Stored data entries
Definition buildUpstreamOffer (sv : server) (d : nat) (offerBody : gostring) (src : Addr) : anchor offerResult :=
  offer ← lift errSDP (parseSDP sv offerBody);
  codecs ← usable offer;
  _ ← ensure_open d;
  i ← (if WebRTC (s_audio offer) then
         _ ← ensure (sv_webrtcEnabled sv) errWebRTCOff;
         _ ← requireRTCPMux offer;
         allocateWebRTC sv offer
       else
         pol ← look (publicSRTP d);
         name ← look (carrierName d);
         allocateRTP sv offer src pol (bool_decide (name = [])));
  _ ← on_media i (setNegotiated codecs);
  _ ← attach_media d i;
  _ ← plan_answer i (s_audio offer);
  origin ← next_origin (nextOrigin d planePrivate);
  m ← media_at i;
  body ← lift errBuild (Marshal (plain_build (anchorFor sv m planePrivate) codecs (a_direction (s_audio offer)) origin []));
  mret (mkOffer d body offer).

(** The media session of a call from the switch. *)
Definition allocatePublic (sv : server) (d : nat) (offer : SdpParse.Session) (codecs : list Codec) (toBrowser : bool) (src : Addr)
  : anchor mediaSession :=
  let a := s_audio offer in
  if toBrowser then
    _ ← ensure (sv_webrtcEnabled sv) errWebRTCDisabled;
    x ← allocateOfferedWebRTC sv;
    mret (browser_media (SetPrivateRemote (audio_remote a) x) codecs)
  else
    pol ← look (publicSRTP d);
    name ← look (carrierName d);
    _ ← ensure (negb (bool_decide (pol = srtpImpossible))) (errSDES errSDESInsecure);
    sess ← allocate_rtp sv;
    let sess := PinSeedToSignallingSource SideA (bool_decide (name = [])) sess in
    let sess := if is_valid src then SetSignallingSource SideA src sess else sess in
    let sess := seed_rtcp SideB a (MediaSession.SetRemote SideB (audio_remote a) sess) in
    mret (mkMS (Some sess) None (newSDESLeg pol) (of_A (ports sess)) (of_B (ports sess)) codecs (mkTwo ap_zero ap_zero) false).

Definition buildPublicOffer (sv : server) (d : nat) (offerBody : gostring) (toBrowser : bool) (src : Addr) : anchor offerResult :=
  offer ← lift errSDP (parseSDP sv offerBody);
  _ ← ensure (negb (SDES (s_audio offer))) errSDESSwitch;
  codecs ← usable offer;
  _ ← ensure_open d;
  m ← allocatePublic sv d offer codecs toBrowser src;
  i ← new_media (seedApplied planePrivate (audio_remote (s_audio offer)) m);
  _ ← attach_media d i;
  origin ← next_origin (nextOrigin d planePublic);
  m ← media_at i;
  let b := browser_block sv m planePublic (plain_build (anchorFor sv m planePublic) codecs (a_direction (s_audio offer)) origin []) in
  crypto ← sdes_offer i;
  body ← lift errBuild (Marshal (with_crypto crypto b));
  mret (mkOffer d body offer).

(** ** Answers *)

Definition checkOfferedWebRTC (answer : SdpParse.Session) : bool :=
  let a := s_audio answer in
  WebRTC a && a_rtcpmux a && existsb (beq (a_setup a)) [[]; str "active"; str "passive"].

Definition startOfferedWebRTC (i : nat) (answer : SdpParse.Session) : anchor unit :=
  let a := s_audio answer in
  let '(hash, value) := match a_fingerprint a with Some f => (SdpParse.fp_hash f, SdpParse.fp_value f) | None => ([], []) end in
  e ← on_browser i (fun x w =>
        let '(e, g) := WebRtcLeg.SetRemote (mkRemote (a_ufrag a) (a_pwd a) (a_setup a) hash value) (ws_leg x) in
        (e, (with_leg g x, w)));
  match e with Some e => throw (errWebRTCLeg e) | None => startWebRTC i (a_fingerprint a) end.

(** One side of the session is pointed at a signalled address. *)
Definition point (p : plane) (remote rtcp : AddrPort) (now : Z) (m : mediaSession) : mediaSession :=
  let prev := at_side (side_of_plane p) (ms_applied m) in
  let m := seedApplied p remote m in
  let moved := ap_valid prev && negb (bool_decide (prev = remote)) in
  match ms_webrtc m with
  | Some x =>
      match p with
      | planePrivate =>
          with_webrtc (Some (SetPrivateRemote remote (if moved then RelatchPrivate remote x else x))) m
      | planePublic => m
      end
  | None =>
      match ms_rtp m with
      | Some s =>
          let side := side_of_plane p in
          let s := if moved then Relatch side remote s else s in
          let s := MediaSession.SetRemote side remote s in
          let s := if ap_valid rtcp then SetRTCPRemote side rtcp s else s in
          with_rtp (Some (MediaSession.Start now s).2) m
      | None => m
      end
  end.

Definition pointMedia (now : Z) (i : nat) (p : plane) (remote rtcp : AddrPort) : anchor unit := on_media i (point p remote rtcp now).

(** An INVITE the proxy forwarded.  [offerless] says which builder turns the
    callee's first SDP into the caller's offer; the transactions are outside
    the model. *)
Inductive offerBuilder := publicBuilder (browser : bool) (src : Addr) | upstreamBuilder (src : Addr).

Record inviteLeg := mkInviteLeg {
  il_req : request; il_out : request;
  il_d : nat;
  il_offer : option offerResult; il_offerless : option offerBuilder;
  il_near : side; il_far : side; il_callee : calleeKind;
  il_calleeRemote : gostring; il_transport : gostring; il_fromPrivate : bool;
  il_resp : respHide
}.

Definition is_upstream (k : calleeKind) : bool := bool_decide (k = calleeUpstream).

Definition followFork (now : Z) (l : inviteLeg) (f : nat) : anchor unit :=
  let d := il_d l in
  cur ← look (lastApplied d);
  if bool_decide (cur = Some f) then mret tt
  else
    '(remote, rtcp, codecs) ← look (forkMedia f);
    i ← session_of d;
    (* a commit that fails is logged: the public leg then carries no media *)
    _ ← (match calleePlane (il_callee l) with
         | planePublic => plan ← look (forkSDES f); _ ← commit_plan i plan; mret tt
         | planePrivate => mret tt
         end);
    _ ← pointMedia now i (calleePlane (il_callee l)) remote rtcp;
    _ ← on_media i (setNegotiated codecs);
    tabling_ (setApplied d (Some f)).

(** The SRTP half of a fork's answer: the lines for the caller, and the plan
    that is applied when the media follows the fork. *)
Definition fork_srtp (l : inviteLeg) (i : nat) (offer answer : Audio) : anchor (list Crypto * sdesPlan) :=
  m ← media_at i;
  match ms_sdes m with
  | None => mret ([], no_plan)
  | Some _ =>
      if is_upstream (il_callee l) then
        plan ← plan_answer i offer;
        _ ← commit_or_fail i plan;
        mret (answerLines plan, no_plan)
      else
        offered ← answer_set true i;
        plan ← check_answer i answer offered;
        mret ([], plan)
  end.

(** The public callee's media is ranked by the address the INVITE was sent to. *)
Definition rank_callee (l : inviteLeg) (m : mediaSession) : mediaSession :=
  match calleePlane (il_callee l), ms_rtp m, ParseAddrPort (il_calleeRemote l) with
  | planePublic, Some s, Some to => with_rtp (Some (SetSignallingSource SideA (ap_addr to) s)) m
  | _, _, _ => m
  end.

Definition negotiateFork (sv : server) (now : Z) (l : inviteLeg) (f : nat) (answerBody : gostring) : anchor gostring :=
  answer ← lift errSDP (parseSDP sv answerBody);
  let a := s_audio answer in
  _ ← ensure (negb (is_upstream (il_callee l) && SDES a)) errSDESSwitch;
  offered ← need (il_offer l);
  let offer := o_offer offered in
  agreed ← lift anchor_negotiateError (Negotiate (filterCodecs (a_codecs (s_audio offer))) (a_codecs a));
  i ← session_of (il_d l);
  m ← media_at i;
  let offeredWebRTC := bool_decide (il_callee l = calleeClient) && bool_decide (is_Some (ms_webrtc m)) in
  _ ← (if offeredWebRTC then ensure (checkOfferedWebRTC answer) errNotWebRTCAnswer
       else if is_upstream (il_callee l) then mret tt
       else ensure (bool_decide (is_Some (ms_rtp m))) errNotRTP);
  '(lines, plan) ← fork_srtp l i (s_audio offer) a;
  let callerPlane := otherPlane (calleePlane (il_callee l)) in
  origin ← next_origin (nextForkOrigin f);
  m ← media_at i;
  let b := browser_block sv m callerPlane (plain_build (anchorFor sv m callerPlane) agreed (a_direction a) origin lines) in
  body ← lift errBuild (MarshalDeclining b (Some offer));
  _ ← (if offeredWebRTC then startOfferedWebRTC i answer else mret tt);
  _ ← tabling_ (setForkAnswer f (Some body) agreed (audio_remote a) (audio_rtcp a));
  _ ← tabling_ (setForkSDES f plan);
  _ ← on_media i (rank_callee l);
  _ ← followFork now l f;
  mret body.

(** ** Offerless INVITEs (offerless.go) *)

Definition requiresTag (hs : list header) (tag : gostring) : bool :=
  existsb (fun h => existsb (fun tok => equal_fold (trim_space tok) tag) (split (Value h) 44)) (GetHeaders (str "Require") hs).

Definition tag_100rel : gostring := str "100rel".

Definition is_2xx (res : response) : bool := Z.quot (rs_status res) 100 =? 2.

Definition body_of (res : response) : gostring := m_body (rs_msg res).

(** The answer the media already follows, for a 2xx without a body. *)
Definition answer_followed (d : nat) : anchor (option gostring) :=
  a ← look (lastApplied d);
  match a with Some f => look (Dialog.forkAnswer f) | None => throw errNoAnswer end.

Definition build_offerless (sv : server) (d : nat) (b : offerBuilder) (body : gostring) : anchor offerResult :=
  match b with
  | publicBuilder browser src => buildPublicOffer sv d body browser src
  | upstreamBuilder src => buildUpstreamOffer sv d body src
  end.

Definition offerlessFork (sv : server) (l : inviteLeg) (b : offerBuilder) (f : nat) (res : response) : anchor (option gostring) :=
  let d := il_d l in
  if beq (body_of res) [] then
    if negb (is_2xx res) then mret None else answer_followed d
  else if negb (is_2xx res) && negb (requiresTag (rs_headers res) tag_100rel) then mret None
  else
    sess ← look (session d);
    _ ← ensure (bool_decide (sess = None)) errOfferTwice;
    offer ← build_offerless sv d b (body_of res);
    let callerPlane := otherPlane (calleePlane (il_callee l)) in
    _ ← tabling_ (setForkAnswer f (Some (o_sdp offer)) [] ap_zero ap_zero);
    _ ← tabling_ (adoptOrigin d f callerPlane);
    _ ← tabling_ (setOwed d (Some (o_offer offer)) (calleePlane (il_callee l)) callerPlane
                    (if is_2xx res then None else Some f) (CSeqNumber (rq_headers (il_req l))) false);
    mret (Some (o_sdp offer)).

• **Work required**: Lines from the entries that contain the string "errBuild" must be found and copied.

• **Result of this task**:
  body ← lift errBuild (Marshal (plain_build (anchorFor sv m planePrivate) codecs (a_direction (s_audio offer)) origin []));
  body ← lift errBuild (Marshal (with_crypto crypto b));
  body ← lift errBuild (MarshalDeclining b (Some offer));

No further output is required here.